In 1954, polls in the leading jazz magazines Metronome and Downbeat selected Dave Brubeck's band as the year's best instrumental group. That same year, Brubeck was the second jazz musician ever featured on the cover of Time Magazine (the first being Louie Armstrong).
Brubeck celebrated a milestone in 2009, when his seminal album Time Out, featuring the hits "Take Five" and "Blue Rondo a la Turk," celebrated its 50th anniversary. Brubeck marked the occasion with an outdoor concert at the Newport Jazz Festival. A month later, the Kennedy Center for the Performing Arts announced that he would be a 2009 Kennedy Center Honoree.

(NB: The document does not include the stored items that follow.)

(** ** Missing quotes *)






(** ** Scenario evaluator and cost model *)

(** C2: for a candidate (lower, upper) the cost is computed once; the net
    payoff of each scenario is payoff(price, lower, upper) - cost; the
    expected profit is the probability-weighted sum of the net payoffs; the
    variance is the probability-weighted sum of the squared deviations from
    the expected profit (population variance); and the standard deviation
    recorded is the square root of that variance. *)
Theorem evaluator_statistics
    (ss : list scenario) (q : gmap Z Z) (r : R) (lower upper : Z) (st st' : state) :
  evaluate_spread ss q r lower upper st = Ret st' ->
  exists (cost : R) (c : combo),
    future_value_of_spread_cost q lower upper r = Ret cost
    /\ results st' = results st ++ [c]
    /\ strikes c = (lower, upper)
    /\ net_payoffs ss lower upper cost
       = map (fun s => (IZR (bull_call_spread_payoff (price s) lower upper) - cost)%R) ss
    /\ expected_profit c
       = weighted_sum
           (fun s => (IZR (bull_call_spread_payoff (price s) lower upper) - cost)%R) ss
    /\ sd c
       = sqrt (weighted_sum
                 (fun s => ((IZR (bull_call_spread_payoff (price s) lower upper) - cost
                             - expected_profit c) ^ 2)%R) ss).
Proof.
  intros Hev. unfold evaluate_spread in Hev.
  destruct (future_value_of_spread_cost q lower upper r) as [cost|e] eqn:Hcost;
    [|discriminate Hev].
  cbn [mbind py_bind] in Hev.
  destruct (chr (ord "A" + index_label st)) as [l|e]; [|discriminate Hev].
  cbn [mbind py_bind] in Hev. injection Hev as <-.
  eexists cost, _. split; [reflexivity|]. split; [reflexivity|].
  split; [reflexivity|]. split; [apply net_payoffs_map|].
  cbn [expected_profit sd].
  rewrite expected_profit_of_spec, var_of_spec. split; reflexivity.
Qed.

Lemma evaluator_statistics_witness :
  exists (cost : R) (c : combo),
    future_value_of_spread_cost script_call_prices 22000 24200 0 = Ret cost
    /\ results (next_state script_scenarios script_call_prices 0 (22000, 24200)
                  initial_state) = results initial_state ++ [c]
    /\ strikes c = (22000, 24200)
    /\ net_payoffs script_scenarios 22000 24200 cost
       = map (fun s => (IZR (bull_call_spread_payoff (price s) 22000 24200) - cost)%R)
           script_scenarios
    /\ expected_profit c
       = weighted_sum
           (fun s => (IZR (bull_call_spread_payoff (price s) 22000 24200) - cost)%R)
           script_scenarios
    /\ sd c
       = sqrt (weighted_sum
                 (fun s => ((IZR (bull_call_spread_payoff (price s) 22000 24200) - cost
                             - expected_profit c) ^ 2)%R) script_scenarios).
Proof.
  apply (evaluator_statistics script_scenarios script_call_prices 0 22000 24200
           initial_state).
  apply evaluate_spread_quoted.
  - split; eexists; reflexivity.
  - simpl. lia.
Defined.

(** C3: for strikes L and U present in the quote table and every rate r
    the cost is (quote[L] - quote[U]) * (1 + r), the net premium compounded
    for exactly one period whatever months_to_expiry is; for r = 0 it is
    exactly quote[L] - quote[U]. *)
Theorem cost_compounds_one_period (q : gmap Z Z) (L U quoteL quoteU : Z) (r : R) :
  q !! L = Some quoteL ->
  q !! U = Some quoteU ->
  future_value_of_spread_cost q L U r = Ret (IZR (quoteL - quoteU) * (1 + r))%R
  /\ future_value_of_spread_cost q L U r = Ret ((IZR quoteL - IZR quoteU) * (1 + r))%R
  /\ future_value_of_spread_cost q L U 0 = Ret (IZR quoteL - IZR quoteU)%R
  /\ (forall inp,
        call_prices inp = q ->
        future_value_of_spread_cost (call_prices inp) L U (monthly_rf_rate inp)
        = Ret ((IZR quoteL - IZR quoteU) * (1 + annual_rf_rate inp / 12))%R).
Proof.
  intros HL HU.
  assert (Hcost : forall rate,
             future_value_of_spread_cost q L U rate
             = Ret (IZR (quoteL - quoteU) * (1 + rate))%R).
  { intros rate. unfold future_value_of_spread_cost, getitem.
    rewrite HL, HU. reflexivity. }
  split; [apply Hcost|].
  split; [rewrite Hcost, minus_IZR; reflexivity|].
  split.
  - rewrite Hcost, minus_IZR. f_equal. lra.
  - intros inp ->. rewrite Hcost, minus_IZR. reflexivity.
Qed.

Lemma cost_compounds_one_period_witness :
  future_value_of_spread_cost script_call_prices 22000 24200 0
  = Ret (IZR 1594 - IZR 307)%R.
Proof.
  apply (cost_compounds_one_period script_call_prices 22000 24200 1594 307 0);
    reflexivity.
Defined.

(** ** Standard deviation *)

Lemma weighted_sum_nonneg (f : scenario -> R) (ss : list scenario) :
  Forall (fun s => (0 <= prob s)%R) ss ->
  (forall s, (0 <= f s)%R) -> (0 <= weighted_sum f ss)%R.
Proof.
  intros Hp Hf. induction Hp as [|s l Hs Hl IH]; simpl; [lra|].
  specialize (Hf s). nra.
Qed.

In 1999, Brubeck talked to Terry Gross about his decades in the music industry. He explained that he grew up on a 45,000-acre ranch in California, the son of a music teacher and a cattle rancher.
Though Brubeck and his two older brothers studied piano with their mother, the future jazz pianist initially didn't take lessons for very long. He quit when he was 11 to focus on his first love: rodeo roping. But his mother, who thought he was talented at the piano, wouldn't allow him to rope anything larger than a yearling.
"She didn't want my fingers to become hurt," Brubeck said. "My uncle, who was also a rodeo roper, got his finger caught between the saddle horn and the rope, and it took his finger off. And he used to kid the other cowboys and say, 'I would've been a great pianist like my nephew Dave, had I not lost this finger.'"
Brubeck returned to studying the piano after his first year of college, after his zoology teacher offered him some advice. The teacher noticed that Brubeck's attention span seemed more focused on the music school across the street.
"He said, 'Brubeck, your mind is not here with these frogs in the formaldehyde,'" Brubeck said. " 'Your mind is across the lawn, at the conservatory. Will you please go over there next year?'"
Brubeck agreed and started taking classes at the conservatory. But he had a secret: Despite his lessons as a child, he couldn't read music. Once the dean of the conservatory found out, he threatened to not graduate Brubeck.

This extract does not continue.